Stop Me If You've Heard This One Before

Letter to the City Paper:

Barely weeks after City Hall went into the hotel business, the selective socialists ring in again, this time in Hampden, hon ("Life on a Different Avenue," Mobtown Beat, Aug. 31). The recent effort by Mr. Atomic Books to curb chain-style development in "his" neighborhood completely misses all of Hampden's social and economic issues by a city mile.

I can assure Benn Ray and Rachel Whang that efforts to develop the Avenue and the Rotunda have been in the works for the last seven years. The no-chain-store policy has been Hampden's default position, because no chain store would come, given the crime and income levels in the area. To understand the effects of such a policy, look at Hampden today. Tawdry signage, bad retail, decay, and vacancy. Go to the Avenue on any Friday or Saturday night and you'll see tattooed-pierced-drunken-screaming-bottle-smashing-brawling chaos, dark storefronts, and litter. It's kind of cute during the day, though. There's a flamingo and all.

Now, with a smattering of pioneers gentrifying (overused word) the area, prosperity looms. Unless some misguided souls derail the process under the guise that there is some significant culture here to be preserved, like an aboriginal tribe in the rain forest.

Chain stores bring jobs (with management positions) and stability to vacant tenant spaces the whole country over. They bring better-lit sidewalks and heightened security. They survive in this world because they offer good products at fair prices and people like them. People like them so much, they travel great distances to be in their general vicinity, which benefits the entire business community and creates local employment and a greater tax base.

Character happens, it is not legislated into being. To compare Hampden to some boutique San Francisco community with nutty California laws is just plain silly. The Rotunda is a beautiful historic site that is perfectly suited, like the Power Plant, for big development such as a Barnes and Noble (stiff competition for little Atomic, eh, Mr. Ray?). With Outbacks and Bennigans come Ray Lewis Full Moon Bar-B-Ques and Babalu Grills. Do those fit the vision? If there was a Chili's in Hampden, I, for one, would be out there twice a week visiting your little freak show and spending my downtown bucks freely. They have a kick-ass queso skillet.

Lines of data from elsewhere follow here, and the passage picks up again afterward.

(* ===== verification/Http.v ===== *)
(** * HTTP: serving calls

    The request handlers of [vgi-rpc/src/http.rs]: a unary call, the first request of a
    stream and its continuations, whose state travels in sealed tokens. A handler is a
    function of the request and of the process's state; [return resp] before the end
    is the error of the monad [HM], and a panic, which the router's panic layer turns
    into a 500, is its third outcome. Bodies are written into a [Vec], whose write
    errors the source ignores. One request reads the clocks once; the tokens' random
    bytes are arguments. Callbacks act on the application's state and on the session
    sink and registry they reach through their context. The deferral of access-log
    records until the body is final is left out; what the dispatch hook is told is
    kept. *)

From S2P Require Import Prelude Bytes Metadata F64 Json ErrorModel Errors Crypto Auth Sticky StreamTokens PeerIdentity HttpBase HttpAuth.
From S2P Require Import ShmAllocator Ipc IpcWriter Arrow External ShmBatch Dispatch Envelope Stream Serve.

#[local] Open Scope Z_scope.

(** ** The monad *)
Definition HM (S A : Type) : Type := S → res HttpResponse A * S.
#[global] Instance HM_ret S : MRet (HM S) := fun A a s => (Ok a, s).
#[global] Instance HM_bind S : MBind (HM S) := fun A B f m s =>
  match m s with
  | (Ok a, s) => f a s
  | (Err e, s) => (Err e, s)
  | (Panic, s) => (Panic, s)
  end.

Definition h_get {S A} (f : S → A) : HM S A := fun s => (Ok (f s), s).
Definition h_set {S} (f : S → S) : HM S unit := fun s => (Ok tt, f s).

(** [x.unwrap()] *)
Definition unwrap {S A} (r : res RpcError A) : HM S A := fun s =>
  (match r with Ok a => Ok a | _ => Panic end, s).

(** [return resp] *)
Definition respond {S A} (r : res RpcError HttpResponse) : HM S A := fun s =>
  (match r with Ok resp => Err resp | _ => Panic end, s).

Really, though, I'm much too busy waiting for the "shock troops of gentrification" to redo the "arts district" to care about what happens in Hampden. I never did get the whole beehive-pointy-eyeglass thing anyway.

Gotta go, there's a junkie at my door. Did I mention we're buying a whole hotel?

Mike Peters
Locust Point

Comments

jayfish said…
chili's has good food? please tell me he's kidding. if mr. peters spent a week in the sf bay area, his stomach would finally be happy.


burp!
Matt "Max" Van said…
This from a town that produced HL Mencken, John Waters, artists from John Doe to Edgar Allen Poe?
More and more, I wonder if Hunter S Thompson wasn't onto something? Blow your brains out, and have your ashes scattered by fireworks, rather than give in to the mediocrity of aging. I'm starting to see the same thing out here in Frederick County: people actively choosing strip mall anticulture over against anything remotely human.
Kanye West said that Bush doesn’t care about Black people. I just wanted to give him that extra little push: the truth? People don’t care. At All. They want their hermetically sealed world of prepackaged consumerism, lest they should ever have to engage with another soul. I know what’s next: Amazon Pizza delivery. You don’t even have to talk on the phone. You just place an order once a year, and have a different pizza (cooked up and frozen by Papa John) delivered to your door every Friday night, so you don’t have to miss the commercials in between episodes of Cops (Ohhh, those scary junkies!) and Survivor (I’d never do any of that, because I’ve got too much dignity!).
Yes, it’s choose your dystopias time again, isn’t it? We can have the Mike Peters special, wherein I can only imagine that The Alarm features prominently, as the endless buffet of high fructose sweetened partially hydrogenated beef products are served by servile post-teens, grateful for their three hour commute to thaw out the goods straight off the truck, and Bill Cosby is airbrushed in to the history books in place of all those nasty artistic types.
Yes, character happens. Usually to people other than Mike Peters. Usually it’s taught, but I guess Mike Peters was too busy opening his happy meal that decade.
Really, I’d love to have a discussion about what constitutes a “good product”, and especially what makes it a “fair price”, but I’m afraid that I’d be too tempted to just make dick jokes out of sheer frustration.
Instead, I think I’m going to scan the headlines for crimes to gloat about…..
Ye gads, but I wanna find Tyler Durden and KICK HIS ASS.